## Description of the task
Restate, word for word, the lines from the opening line of the data through the line containing "mutations, timers, renders, further", both included, and nothing else.

Saved entries

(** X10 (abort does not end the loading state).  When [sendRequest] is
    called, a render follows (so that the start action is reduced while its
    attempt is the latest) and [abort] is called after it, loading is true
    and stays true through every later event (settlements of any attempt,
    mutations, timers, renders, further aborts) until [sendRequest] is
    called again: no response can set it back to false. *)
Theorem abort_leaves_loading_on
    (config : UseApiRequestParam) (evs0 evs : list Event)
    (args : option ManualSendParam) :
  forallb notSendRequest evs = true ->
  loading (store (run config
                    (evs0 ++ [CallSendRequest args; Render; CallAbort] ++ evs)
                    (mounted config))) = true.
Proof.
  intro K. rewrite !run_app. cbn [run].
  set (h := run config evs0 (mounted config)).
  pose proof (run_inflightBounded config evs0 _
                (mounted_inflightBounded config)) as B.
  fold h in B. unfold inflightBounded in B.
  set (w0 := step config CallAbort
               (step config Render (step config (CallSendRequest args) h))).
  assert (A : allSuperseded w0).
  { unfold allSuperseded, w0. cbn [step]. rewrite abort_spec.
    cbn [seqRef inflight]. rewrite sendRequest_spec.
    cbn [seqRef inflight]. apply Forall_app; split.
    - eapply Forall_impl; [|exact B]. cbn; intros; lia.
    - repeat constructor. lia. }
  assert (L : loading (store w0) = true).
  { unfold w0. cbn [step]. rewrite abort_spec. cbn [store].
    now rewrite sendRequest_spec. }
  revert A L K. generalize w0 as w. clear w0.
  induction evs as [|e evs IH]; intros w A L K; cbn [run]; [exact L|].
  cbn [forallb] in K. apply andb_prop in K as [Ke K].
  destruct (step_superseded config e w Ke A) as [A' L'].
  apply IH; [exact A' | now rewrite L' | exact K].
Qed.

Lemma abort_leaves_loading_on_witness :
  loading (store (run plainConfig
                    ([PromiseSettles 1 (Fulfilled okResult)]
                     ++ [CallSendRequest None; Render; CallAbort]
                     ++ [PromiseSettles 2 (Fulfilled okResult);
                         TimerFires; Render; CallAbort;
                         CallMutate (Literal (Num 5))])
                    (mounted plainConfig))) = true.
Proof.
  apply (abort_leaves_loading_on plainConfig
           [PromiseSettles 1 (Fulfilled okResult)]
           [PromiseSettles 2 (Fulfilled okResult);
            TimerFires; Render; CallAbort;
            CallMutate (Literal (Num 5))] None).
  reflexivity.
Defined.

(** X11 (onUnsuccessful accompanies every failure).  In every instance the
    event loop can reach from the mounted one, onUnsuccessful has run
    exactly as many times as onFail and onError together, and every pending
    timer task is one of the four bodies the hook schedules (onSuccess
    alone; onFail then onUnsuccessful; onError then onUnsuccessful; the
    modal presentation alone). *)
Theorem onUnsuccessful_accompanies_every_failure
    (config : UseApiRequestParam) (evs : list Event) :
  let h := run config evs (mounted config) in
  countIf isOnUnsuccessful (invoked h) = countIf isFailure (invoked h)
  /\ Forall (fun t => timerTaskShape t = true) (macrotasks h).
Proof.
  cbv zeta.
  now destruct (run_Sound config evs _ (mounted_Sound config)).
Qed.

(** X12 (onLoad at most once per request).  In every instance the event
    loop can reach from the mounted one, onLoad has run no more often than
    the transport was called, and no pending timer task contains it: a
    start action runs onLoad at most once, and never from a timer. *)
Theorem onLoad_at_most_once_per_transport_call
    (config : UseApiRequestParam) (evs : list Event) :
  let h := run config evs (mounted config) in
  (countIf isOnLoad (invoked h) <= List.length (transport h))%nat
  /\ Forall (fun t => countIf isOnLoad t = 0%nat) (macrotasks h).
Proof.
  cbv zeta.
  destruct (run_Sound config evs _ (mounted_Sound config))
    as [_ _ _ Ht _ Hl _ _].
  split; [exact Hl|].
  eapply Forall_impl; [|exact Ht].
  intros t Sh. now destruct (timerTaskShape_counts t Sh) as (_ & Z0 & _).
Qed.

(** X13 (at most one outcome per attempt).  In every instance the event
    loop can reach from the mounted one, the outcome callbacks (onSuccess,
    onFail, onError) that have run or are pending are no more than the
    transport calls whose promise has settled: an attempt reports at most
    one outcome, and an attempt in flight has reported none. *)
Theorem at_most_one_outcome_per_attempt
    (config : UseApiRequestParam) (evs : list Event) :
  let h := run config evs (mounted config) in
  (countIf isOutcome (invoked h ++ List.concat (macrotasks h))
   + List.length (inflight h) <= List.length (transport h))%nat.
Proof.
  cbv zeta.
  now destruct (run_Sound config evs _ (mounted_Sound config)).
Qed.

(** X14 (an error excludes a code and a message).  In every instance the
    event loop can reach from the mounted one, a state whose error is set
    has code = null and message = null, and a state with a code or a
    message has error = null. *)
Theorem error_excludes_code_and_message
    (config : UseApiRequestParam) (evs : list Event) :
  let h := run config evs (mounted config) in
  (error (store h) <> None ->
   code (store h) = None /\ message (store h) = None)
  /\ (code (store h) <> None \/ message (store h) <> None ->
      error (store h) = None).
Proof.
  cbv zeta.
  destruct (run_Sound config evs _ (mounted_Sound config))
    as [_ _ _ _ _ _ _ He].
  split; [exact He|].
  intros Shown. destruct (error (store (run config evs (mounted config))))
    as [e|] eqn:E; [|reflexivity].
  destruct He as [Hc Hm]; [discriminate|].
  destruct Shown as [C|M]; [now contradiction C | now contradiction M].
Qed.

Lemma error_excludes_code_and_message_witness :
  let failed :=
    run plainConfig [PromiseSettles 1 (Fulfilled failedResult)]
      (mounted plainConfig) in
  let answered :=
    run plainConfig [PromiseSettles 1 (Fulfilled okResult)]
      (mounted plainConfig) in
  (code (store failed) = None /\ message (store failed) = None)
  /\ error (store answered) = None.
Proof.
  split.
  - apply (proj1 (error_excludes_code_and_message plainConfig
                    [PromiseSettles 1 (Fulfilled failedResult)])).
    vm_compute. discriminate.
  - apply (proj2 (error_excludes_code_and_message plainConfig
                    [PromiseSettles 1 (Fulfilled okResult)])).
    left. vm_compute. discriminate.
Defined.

## Answer section
(** X10 (abort does not end the loading state).  When [sendRequest] is
    called, a render follows (so that the start action is reduced while its
    attempt is the latest) and [abort] is called after it, loading is true
    and stays true through every later event (settlements of any attempt,
    mutations, timers, renders, further aborts) until [sendRequest] is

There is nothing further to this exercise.